PROBLEM TO SOLVE ->
The answer is to be an exact copy of the lines below running from the line with "destruct (run_workers_returns (Uploader.worker_env" down to the line with "exists (e :: pre), e', post, w0, w2.", both ends included, and nothing more.

Collected data entries

________

Lemma close_open (w : world) :
  connection_pool (db (self w)) = Some PoolOpen ->
  (Db.close_all_connections ;;; logging INFO) w = (closed w, Return tt).
Proof.
  intro H. unfold Db.close_all_connections, closed. unfold_m. simpl.
  rewrite H. simpl. rewrite <- app_assoc. reflexivity.
Qed.

Lemma batch_melts_pool (e : Uploader.iter_env) (w w1 : world) :
  batch_melts e w w1 -> connection_pool (db (self w1)) = Some PoolOpen.
Proof.
  intros [w0 [pending [w2 [futures [F [_ [R [_ E]]]]]]]].
  destruct (fetch_returns _ _ _ _ _ F) as [Hp Hw0].
  destruct (run_workers_returns (Uploader.worker_env e) pending 0%nat
              (log w0 [Log INFO])) as [w2' [rs [R' [Hp2 _]]]].
  rewrite R in R'. inversion R'; subst w2' rs w1 w0. simpl in *.
  congruence.
Qed.

Lemma run_break (e : Uploader.iter_env) (rest : list Uploader.iter_env)
    (w w1 : world) :
  batch_melts e w w1 ->
  Uploader.run_multithreaded (e :: rest) w = Some (closed w1, Return tt).
Proof.
  intro B. pose proof (batch_melts_pool _ _ _ B) as Hp.
  apply iteration_break_iff in B. simpl. rewrite B.
  rewrite (close_open _ Hp). reflexivity.
Qed.

Lemma run_loops_on (pre : list Uploader.iter_env) :
  forall (rest : list Uploader.iter_env) (w w0 : world),
    loops_on pre w w0 ->
    Uploader.run_multithreaded (pre ++ rest) w
    = Uploader.run_multithreaded rest w0.
Proof.
  induction pre as [|e pre IH]; intros rest w w0 H; inversion H; subst.
  - reflexivity.
  - simpl. match goal with I : Uploader.iteration _ _ = _ |- _ =>
      rewrite I end.
    apply IH. assumption.
Qed.

Lemma run_stops (envs : list Uploader.iter_env) :
  forall (w w' : world) (r : result unit),
    Uploader.run_multithreaded envs w = Some (w', r) ->
    exists pre e post w0 w1,
      envs = pre ++ e :: post
      /\ loops_on pre w w0
      /\ batch_melts e w0 w1
      /\ w' = closed w1 /\ r = Return tt.
Proof.
  induction envs as [|e rest IH]; intros w w' r H; [discriminate H|].
  simpl in H.
  destruct (Uploader.iteration e w) as [w1 [[|]|ex]] eqn:I.
  - destruct (IH _ _ _ H) as [pre [e' [post [w0 [w2 [E [L [B [W R]]]]]]]]].
    exists (e :: pre), e', post, w0, w2. subst rest.
    repeat split; auto. econstructor; eassumption.
  - pose proof I as B. apply iteration_break_iff in B.
    rewrite (close_open _ (batch_melts_pool _ _ _ B)) in H.
    inversion H; subst.
    exists [], e, rest, w, w1. repeat split; auto. constructor.
  - destruct (iteration_returns e w) as [wa [c Hc]]. congruence.
Qed.

(** C7: the loop returns only when the batch of some iteration has met a
    meltdown, every iteration before it having gone on; it then returns
    at that iteration whatever would have followed, its last events being
    the release of the pool and the final log record, nothing else after
    the batch, and the pool is closed; a batch that meets a meltdown
    always ends the loop so; and whatever the body of an iteration raises
    (a failed fetch, an executor that cannot start) is logged by the
    handler and the loop goes on with the next iteration. *)
Theorem scheduler_stops_only_on_meltdown :
  (forall envs w w' r,
     Uploader.run_multithreaded envs w = Some (w', r) ->
     exists pre e post w0 w1,
       envs = pre ++ e :: post
       /\ loops_on pre w w0
       /\ batch_melts e w0 w1
       /\ r = Return tt
       /\ connection_pool (db (self w')) = Some PoolClosed
       /\ trace w' = trace w1 ++ [DbCloseAll; Log INFO]
       /\ forall post',
            Uploader.run_multithreaded (pre ++ e :: post') w = Some (w', r))
  /\ (forall pre e post w w0 w1,
        loops_on pre w w0 -> batch_melts e w0 w1 ->
        exists w',
          Uploader.run_multithreaded (pre ++ e :: post) w
          = Some (w', Return tt)
          /\ connection_pool (db (self w')) = Some PoolClosed
          /\ trace w' = trace w1 ++ [DbCloseAll; Log INFO])
  /\ (forall e rest w w1 ex,
        Uploader.loop_body e w = (w1, Raise ex) ->
        Uploader.run_multithreaded (e :: rest) w
        = Uploader.run_multithreaded rest (log w1 [Log EXCEPTION]))
  /\ (forall e rest w m,
        store_ready w -> Uploader.fetch_fault e = Some m ->
        Uploader.run_multithreaded (e :: rest) w
        = Uploader.run_multithreaded rest
            (log w [DbFetch 50; Log EXCEPTION; Log EXCEPTION])).
Proof.
  split; [|split; [|split]].
  - intros envs w w' r H.
    destruct (run_stops envs w w' r H)
      as [pre [e [post [w0 [w1 [E [L [B [W R]]]]]]]]].
    exists pre, e, post, w0, w1. subst w' r.
    repeat split; auto.
    intro post'. rewrite (run_loops_on pre _ w w0 L).
    apply run_break. exact B.
  - intros pre e post w w0 w1 L B.
    exists (closed w1). split; [|split; reflexivity].
    rewrite (run_loops_on pre _ w w0 L). apply run_break. exact B.
  - intros e rest w w1 ex L. simpl.
    rewrite (iteration_raise _ _ _ _ L). reflexivity.
  - intros e rest w m Hs Hf. simpl.
    unfold Uploader.iteration, Uploader.loop_body, try_except.
    unfold bind at 1.
    unfold Db.fetch_pending_uploads, Db.execute_query, Db.get_connection.
    unfold store_ready in Hs. unfold_m. simpl. rewrite Hs, Hf. simpl.
    unfold log. repeat rewrite <- app_assoc. reflexivity.
Qed.

(** * The statements at concrete processes *)

Lemma fetch_pending_uploads_bounded_witness :
  exists w' rows,
    Db.fetch_pending_uploads 1 None Ex.w0 = (w', Return rows)
    /\ Z.of_nat (List.length rows) <= 1
    /\ Forall (fun t => exists r, In r (upload_to_s3 (db (self Ex.w0)))
                                  /\ Db.to_record r = t
                                  /\ retry_count r < 5) rows.
Proof.
  destruct (fetch_pending_uploads_bounded 1 None Ex.w0) as [T B].
  destruct (T eq_refl eq_refl ltac:(lia)) as [w' [rows E]].
  exists w', rows. split; [exact E|]. exact (B w' rows E).
Defined.

Lemma refresh_policy_witness :
  Wrapper._refresh_s3_client Ex.creds false Ex.w0 = (Ex.w0, Return tt)
  /\ (exists w',
        Wrapper._refresh_s3_client Ex.creds_late false Ex.w0
        = (w', Return tt)
        /\ _s3_client (s3_client_wrapper (self w')) = Some 1%nat
        /\ _expiry_time (s3_client_wrapper (self w')) = Some 14400000000)
  /\ (exists w',
        Wrapper._refresh_s3_client Ex.creds_down false Ex.w0
        = (w', Raise (Exception "no endpoint"))
        /\ s3_client_wrapper (self w') = Ex.wrapper).
Proof.
  split; [|split].
  - pose proof (refresh_policy Ex.creds false Ex.w0) as P. cbv zeta in P.
    apply (proj1 P). unfold refresh_due. simpl.
    intros [H|[H|[t [H1 H2]]]]; try discriminate.
    inversion H1; subst. lia.
  - pose proof (refresh_policy Ex.creds_late false Ex.w0) as P.
    cbv zeta in P. destruct P as [_ [P _]].
    eexists. split.
    + apply P with (h := 1%nat); [|reflexivity].
      right. right. exists 7200000000. split; [reflexivity|]. simpl. lia.
    + split; reflexivity.
  - pose proof (refresh_policy Ex.creds_down false Ex.w0) as P.
    cbv zeta in P. destruct P as [_ [_ [P _]]].
    eexists. split.
    + apply (P ltac:(right; right; exists 7200000000; split;
                     [reflexivity|simpl; lia])
               (OtherErr "no endpoint") eq_refl).
    + reflexivity.
Defined.

Lemma missing_file_marks_failed_witness :
  exists w',
    Uploader.upload_image Ex.record1 Ex.env_missing Ex.w3
    = (w', Return Uploader.SoftFailed)
    /\ nth_error (upload_to_s3 (db (self w'))) 0
       = Some (mk_upload_row 1 10 100 "/tmp/missing.tif" "failed" 1
                 (Some "Local file /tmp/missing.tif does not exist."))
    /\ consecutive_meltdown_errors (self w') = 3.
Proof.
  destruct (missing_file_marks_failed Ex.record1 Ex.env_missing Ex.w3
              eq_refl eq_refl eq_refl) as [w' [E [_ [_ [R [_ C]]]]]].
  exists w'. split; [exact E|]. split; [|exact C].
  apply (R 0%nat Ex.row1 eq_refl).
Defined.

Lemma meltdown_leaves_queue_untouched_witness :
  exists w',
    Uploader.upload_image Ex.record2 Ex.env_503 Ex.w4
    = (w', Raise (S3MeltdownError Uploader.meltdown_msg))
    /\ db (self w') = Ex.database.
Proof.
  destruct (Uploader.upload_image Ex.record2 Ex.env_503 Ex.w4)
    as [w' r] eqn:E.
  assert (R : r = Raise (S3MeltdownError Uploader.meltdown_msg)).
  { vm_compute in E. inversion E. reflexivity. }
  subst r. exists w'. split; [reflexivity|].
  exact (proj1 (meltdown_leaves_queue_untouched _ _ _ _ _ E)).
Defined.

Lemma ex_has_client (n : Z) : has_client (mk_world (Ex.uploader n) []).
Proof. exists 0%nat. reflexivity. Defined.

Lemma ex_client_ok_503 : client_ok Ex.env_503.
Proof. exists 1%nat. reflexivity. Defined.

Lemma ex_transient_503 : transient_env Ex.env_503.
Proof.
  split; [reflexivity|]. split; [exact ex_client_ok_503|].
  left. exists "503", "Service Unavailable".
  split; [left; reflexivity|reflexivity].
Defined.

Lemma ex_success_ok : success_env Ex.env_ok.
Proof.
  split; [reflexivity|]. split; [exists 1%nat; reflexivity|].
  split; [exists "Not Found"; reflexivity|].
  repeat split; reflexivity.
Defined.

________

WRITTEN REPLY ->
  destruct (run_workers_returns (Uploader.worker_env e) pending 0%nat
              (log w0 [Log INFO])) as [w2' [rs [R' [Hp2 _]]]].
  rewrite R in R'. inversion R'; subst w2' rs w1 w0. simpl in *.
  congruence.
Qed.

Lemma run_break (e : Uploader.iter_env) (rest : list Uploader.iter_env)
    (w w1 : world) :
  batch_melts e w w1 ->
  Uploader.run_multithreaded (e :: rest) w = Some (closed w1, Return tt).
Proof.
  intro B. pose proof (batch_melts_pool _ _ _ B) as Hp.
  apply iteration_break_iff in B. simpl. rewrite B.
  rewrite (close_open _ Hp). reflexivity.
Qed.

Lemma run_loops_on (pre : list Uploader.iter_env) :
  forall (rest : list Uploader.iter_env) (w w0 : world),
    loops_on pre w w0 ->
    Uploader.run_multithreaded (pre ++ rest) w
    = Uploader.run_multithreaded rest w0.
Proof.
  induction pre as [|e pre IH]; intros rest w w0 H; inversion H; subst.
  - reflexivity.
  - simpl. match goal with I : Uploader.iteration _ _ = _ |- _ =>
      rewrite I end.
    apply IH. assumption.
Qed.

Lemma run_stops (envs : list Uploader.iter_env) :
  forall (w w' : world) (r : result unit),
    Uploader.run_multithreaded envs w = Some (w', r) ->
    exists pre e post w0 w1,
      envs = pre ++ e :: post
      /\ loops_on pre w w0
      /\ batch_melts e w0 w1
      /\ w' = closed w1 /\ r = Return tt.
Proof.
  induction envs as [|e rest IH]; intros w w' r H; [discriminate H|].
  simpl in H.
  destruct (Uploader.iteration e w) as [w1 [[|]|ex]] eqn:I.
  - destruct (IH _ _ _ H) as [pre [e' [post [w0 [w2 [E [L [B [W R]]]]]]]]].
    exists (e :: pre), e', post, w0, w2. subst rest.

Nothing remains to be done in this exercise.